[[ Data shown open ]]

Lemma shr_fexp_exact (m : positive) (e : Z) :
  -1000 <= e -> Z.pos (digits2_pos m) <= 53 ->
  shr_fexp 53 1024 (Z.pos m) e loc_Exact = (Build_shr_record (Z.pos m) false false, e).
Proof.
  intros He Hd. unfold shr_fexp, fexp, emin, shr, Zdigits2, shr_record_of_loc.
  replace (Z.max (Z.pos (digits2_pos m) + e - 53) (3 - 1024 - 53) - e)
    with (Z.pos (digits2_pos m) - 53) by lia.
  destruct (Z.pos (digits2_pos m) - 53) eqn:E; try reflexivity. lia.
Qed.

Lemma shr_fexp_shift (m : positive) (e : Z) (s : positive) :
  -1000 <= e -> Z.pos (digits2_pos m) = 53 + Z.pos s ->
  shr_fexp 53 1024 (Z.pos m) e loc_Exact
  = (Nat.iter (Pos.to_nat s) shr_1 (Build_shr_record (Z.pos m) false false), e + Z.pos s).
Proof.
  intros He Hd. unfold shr_fexp, fexp, emin, shr, Zdigits2, shr_record_of_loc.
  replace (Z.max (Z.pos (digits2_pos m) + e - 53) (3 - 1024 - 53) - e)
    with (Z.pos s) by lia.
  now rewrite iter_pos_nat.
Qed.

(** Rounding [m * 2^e]: the result is [v * 2^(e + s)], where [s] is the
    number of digits of [m] beyond 53 and [v] is within half a unit of
    [m / 2^s]; nothing is lost when [m] has at most 53 digits. *)
Lemma binary_round_aux_spec (m : positive) (e : Z) :
  -200 <= e <= 200 -> Z.pos m < 2 ^ 300 ->
  exists m' e' s v,
    binary_round_aux 53 1024 false (Z.pos m) e loc_Exact = S754_finite false m' e'
    /\ 0 <= s /\ e + s <= e' <= e + s + 1
    /\ (s = 0 -> Z.pos m < 2 ^ 53)
    /\ (0 < s -> 2 ^ (52 + s) <= Z.pos m < 2 ^ (53 + s))
    /\ Z.pos m' * 2 ^ (e' + 200) = v * 2 ^ (e + s + 200)
    /\ 2 * Z.abs (Z.pos m - v * 2 ^ s) <= (if s =? 0 then 0 else 2 ^ s).
Proof.
  intros He Hm. pose proof (digits2_bounds m) as Hd.
  assert (Hd300 : Z.pos (digits2_pos m) <= 300).
  { destruct (Z_le_gt_dec (Z.pos (digits2_pos m)) 300) as [|Hgt]; [assumption|].
    assert (2 ^ 300 <= 2 ^ (Z.pos (digits2_pos m) - 1)) by (apply Z.pow_le_mono_r; lia).
    lia. }
  destruct (Z_le_gt_dec (Z.pos (digits2_pos m)) 53) as [Hle|Hgt].
  - exists m, e, 0, (Z.pos m). unfold binary_round_aux.
    rewrite shr_fexp_exact by lia.
    cbn [shr_m loc_of_shr_record round_nearest_even].
    rewrite shr_fexp_exact by lia. cbn [shr_m].
    replace (e <=? 1024 - 53) with true by (symmetry; apply Z.leb_le; lia).
    assert (2 ^ Z.pos (digits2_pos m) <= 2 ^ 53) by (apply Z.pow_le_mono_r; lia).
    repeat split; try lia.
    + now rewrite Z.add_0_r.
    + rewrite Z.pow_0_r, Z.mul_1_r, Z.sub_diag. cbn. lia.
  - destruct (Z.pos (digits2_pos m) - 53) as [|s|s] eqn:Es; try lia.
    assert (Hdig : Z.pos (digits2_pos m) = 53 + Z.pos s) by lia.
    unfold binary_round_aux. rewrite (shr_fexp_shift m e s) by lia.
    pose proof (shifted_iter (Z.pos m) (Pos.to_nat s) (Pos2Z.is_nonneg m)) as Hsh.
    pose proof (nearest_even_spec _ _ _ (Pos2Z.is_nonneg m) Hsh) as HR. cbv zeta in HR.
    rewrite positive_nat_Z in HR.
    set (R := round_nearest_even _ _) in *.
    rewrite Hdig in Hd.
    replace (53 + Z.pos s - 1) with (52 + Z.pos s) in Hd by lia.
    rewrite !Z.pow_add_r in Hd by lia.
    assert (Hpos : 0 < 2 ^ Z.pos s) by (apply Z.pow_pos_nonneg; lia).
    assert (Hq : 2 ^ 52 <= Z.pos m / 2 ^ Z.pos s < 2 ^ 53).
    { split; [apply Z.div_le_lower_bound; lia | apply Z.div_lt_upper_bound; lia]. }
    destruct HR as [[HR1 HR2] HR3].
    destruct R as [|Rp|Rp] eqn:ER; try lia.
    assert (H2 : 2 <= 2 ^ Z.pos s)
      by (change 2 with (2 ^ 1) at 1; apply Z.pow_le_mono_r; lia).
    destruct (Z_lt_le_dec (Z.pos Rp) (2 ^ 53)) as [Hlt|Hge].
    + exists Rp, (e + Z.pos s), (Z.pos s), (Z.pos Rp).
      rewrite shr_fexp_exact; [| lia | rewrite (digits2_unique Rp 53); lia].
      cbn [shr_m].
      replace (e + Z.pos s <=? 1024 - 53) with true by (symmetry; apply Z.leb_le; lia).
      repeat split; try lia; rewrite ?Z.pow_add_r by lia; cbn [Z.eqb]; try lia;
        try exact HR3.
    + assert (HRp : Rp = (2 ^ 53)%positive).
      { apply Pos2Z.inj. change (Z.pos (2 ^ 53)) with (2 ^ 53). lia. }
      subst Rp.
      exists (2 ^ 52)%positive, (e + Z.pos s + 1), (Z.pos s), (2 ^ 53).
      rewrite (shr_fexp_shift _ _ 1) by (try reflexivity; lia).
      cbn [Pos.to_nat Pos.iter_op Nat.add Nat.iter nat_rect shr_1 shr_m].
      replace (e + Z.pos s + 1 <=? 1024 - 53) with true by (symmetry; apply Z.leb_le; lia).
      change (Z.pos (2 ^ 53)) with (2 ^ 53) in HR3.
      repeat split; try lia; rewrite ?Z.pow_add_r by lia; cbn [Z.eqb]; try lia;
        try exact HR3.
      replace (e + Z.pos s + 1 + 200) with (Z.succ (e + Z.pos s + 200)) by lia.
      rewrite Z.pow_succ_r by lia.
      change (Z.pos (2 ^ 52)) with (2 ^ 52). change (2 ^ 53) with (2 * 2 ^ 52). lia.
Qed.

[[ Data shown closed ]]

_Aim of the task_
Using the data above, repeat exactly the lines that begin at the line with "rewrite shr_fexp_exact by lia. cbn" and end at the line with "by (change 2", both ends included.

_Answer to this problem_
    rewrite shr_fexp_exact by lia. cbn [shr_m].
    replace (e <=? 1024 - 53) with true by (symmetry; apply Z.leb_le; lia).
    assert (2 ^ Z.pos (digits2_pos m) <= 2 ^ 53) by (apply Z.pow_le_mono_r; lia).
    repeat split; try lia.
    + now rewrite Z.add_0_r.
    + rewrite Z.pow_0_r, Z.mul_1_r, Z.sub_diag. cbn. lia.
  - destruct (Z.pos (digits2_pos m) - 53) as [|s|s] eqn:Es; try lia.
    assert (Hdig : Z.pos (digits2_pos m) = 53 + Z.pos s) by lia.
    unfold binary_round_aux. rewrite (shr_fexp_shift m e s) by lia.
    pose proof (shifted_iter (Z.pos m) (Pos.to_nat s) (Pos2Z.is_nonneg m)) as Hsh.
    pose proof (nearest_even_spec _ _ _ (Pos2Z.is_nonneg m) Hsh) as HR. cbv zeta in HR.
    rewrite positive_nat_Z in HR.
    set (R := round_nearest_even _ _) in *.
    rewrite Hdig in Hd.
    replace (53 + Z.pos s - 1) with (52 + Z.pos s) in Hd by lia.
    rewrite !Z.pow_add_r in Hd by lia.
    assert (Hpos : 0 < 2 ^ Z.pos s) by (apply Z.pow_pos_nonneg; lia).
    assert (Hq : 2 ^ 52 <= Z.pos m / 2 ^ Z.pos s < 2 ^ 53).
    { split; [apply Z.div_le_lower_bound; lia | apply Z.div_lt_upper_bound; lia]. }
    destruct HR as [[HR1 HR2] HR3].
    destruct R as [|Rp|Rp] eqn:ER; try lia.
    assert (H2 : 2 <= 2 ^ Z.pos s)
      by (change 2 with (2 ^ 1) at 1; apply Z.pow_le_mono_r; lia).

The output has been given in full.